The litigation insurance landscape can be complex, in particular that of ATE insurance. Here is a series of Q&As to some of the most commonly asked questions about after-the-event (ATE) insurance.
What are the main types of After-the Event (ATE) insurance premiums/fees?
Paid or Upfront premium:
Payable on inception of the ATE policy or at key stages throughout the litigation. This type of premium once paid is normally non-refundable.
Supplemental Premium:
A one stage premium which is only payable if a case or group of cases is successful
Contingent Premium:
A multi stage premium discounted at key stages in the litigation and only payable if the case is successful.
Deed/Anti-Avoidance Endorsement Fee:
A fee payable to the relevant insurer for issuing a Deed of Indemnity or Endorsement. The fee is generally only payable when the Deed or AEE has been accepted as security by the defendant or court.
What is an After-the Event (ATE) insurance Portfolio Policy for law firms?
A portfolio insurance policy for a law firm provides comprehensive coverage for a group of cases a law firm is handling on behalf of clients. The firm takes out a single insurance policy that covers a selection of cases.
What is an Anti-Avoidance Endorsement (AEE) in the context of an After-the Event (ATE) insurance policy?
An Anti-Avoidance Endorsement (AEE) is an endorsement to an existing After-The-Event (ATE) insurance policy. The AAE protects the defendant(s) by indemnifying the legal costs incurred by them if there is a successful defence to the legal action and the defendant is awarded costs. Depending on the wording of the AAE, it typically gives the defendant(s) a direct legal route to enforce the indemnity.

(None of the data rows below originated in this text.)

Lemma lift_Ret {World A} (c : outcome A) (w : World) a w' :
  lift c w = Ret (a, w') <-> c = Ret a /\ w' = w.
Proof.
  unfold lift. destruct c; simpl; split; try intros [? ?];
    try discriminate; try congruence.
  intros H. injection H as -> ->. auto.
Qed.

Section WithSession.

Context {World : Type}.
Variable session_get : value -> option value -> World -> reply * World.
Variable COURSE_ID : value.
Variable format : value -> string.

(** C6.  A failed fetch below the top level skips what it was for and
    nothing more: when the items of a module cannot be fetched (the
    fetcher returns its failure marker, or no item at all), the
    traversal goes on with the remaining modules and an unchanged
    registry; when the detail of a file item cannot be fetched, it goes
    on with the remaining items and an unchanged registry.  When the
    file listing cannot be fetched, Path A adds nothing and Path B runs
    from the empty registry; when the modules cannot be fetched, the
    registry is the one Path A built. *)
Theorem failed_fetch_skips_only_its_target :
  (forall fuel reg module name items module_id fetched w w1 rest,
      subscript module "name" = Ret name ->
      get module "items" (VList []) = Ret items ->
      truthy items = false ->
      subscript module "id" = Ret module_id ->
      fetch session_get fuel (items_url COURSE_ID format module_id)
        (Some (per_page 100)) w = Ret (fetched, w1) ->
      fetched = None \/ fetched = Some [] ->
      modules_loop session_get COURSE_ID format fuel (module :: rest) reg w
        = modules_loop session_get COURSE_ID format fuel rest reg w1)
  /\ (forall fuel reg item ty u file_details_list w w1 rest,
        get item "type" VNone = Ret ty ->
        eq_str ty "File" = true ->
        get item "url" VNone = Ret u ->
        truthy u = true ->
        fetch session_get fuel u None w = Ret (file_details_list, w1) ->
        file_details_list = None \/ file_details_list = Some [] ->
        module_items_loop session_get fuel (item :: rest) reg w
          = module_items_loop session_get fuel rest reg w1)
  /\ (forall fuel w w1,
        fetch session_get fuel (files_url COURSE_ID format)
          (Some (per_page 100)) w = Ret (None, w1) ->
        build_registry session_get COURSE_ID format fuel w
          = path_b session_get COURSE_ID format fuel [] w1)
  /\ (forall fuel w reg w1 w2,
        path_a session_get COURSE_ID format fuel w = Ret (reg, w1) ->
        fetch session_get fuel (modules_url COURSE_ID format)
          (Some modules_params) w1 = Ret (None, w2) ->
        build_registry session_get COURSE_ID format fuel w = Ret (reg, w2)).
Proof.
  repeat split.
  - intros fuel reg module name items module_id fetched w w1 rest
      Hn Hi Ht Hid Hf Hnone.
    cbn [modules_loop]. unfold module_entry, bind, lift.
    rewrite Hn, Hi. cbn [obind]. rewrite Ht. cbn [negb].
    rewrite Hid. cbn [obind]. rewrite Hf.
    destruct Hnone as [-> | ->]; reflexivity.
  - intros fuel reg item ty u file_details_list w w1 rest
      Hty Hfile Hu Htu Hf Hnone.
    cbn [module_items_loop]. unfold module_item, bind, lift.
    rewrite Hty. cbn [obind]. rewrite Hfile, Hu. cbn [obind].
    rewrite Htu, Hf. destruct Hnone as [-> | ->]; reflexivity.
  - intros fuel w w1 Hf. unfold build_registry, path_a, bind.
    rewrite Hf. reflexivity.
  - intros fuel w reg w1 w2 Ha Hf. unfold build_registry, path_b, bind.
    rewrite Ha, Hf. reflexivity.
Qed.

AEEs are used in jurisdictions such as the UK and Australia to fulfill security for costs obligations. This serves as a potential alternative to the more conventional methods of providing security for costs.
What is a Deed of Indemnity (“DOI”)in commercial litigation?
A plaintiff may secure a Deed of Indemnity (DOI) to fulfil their security for costs obligations, serving as a potential alternative to the more conventional methods of providing security for costs.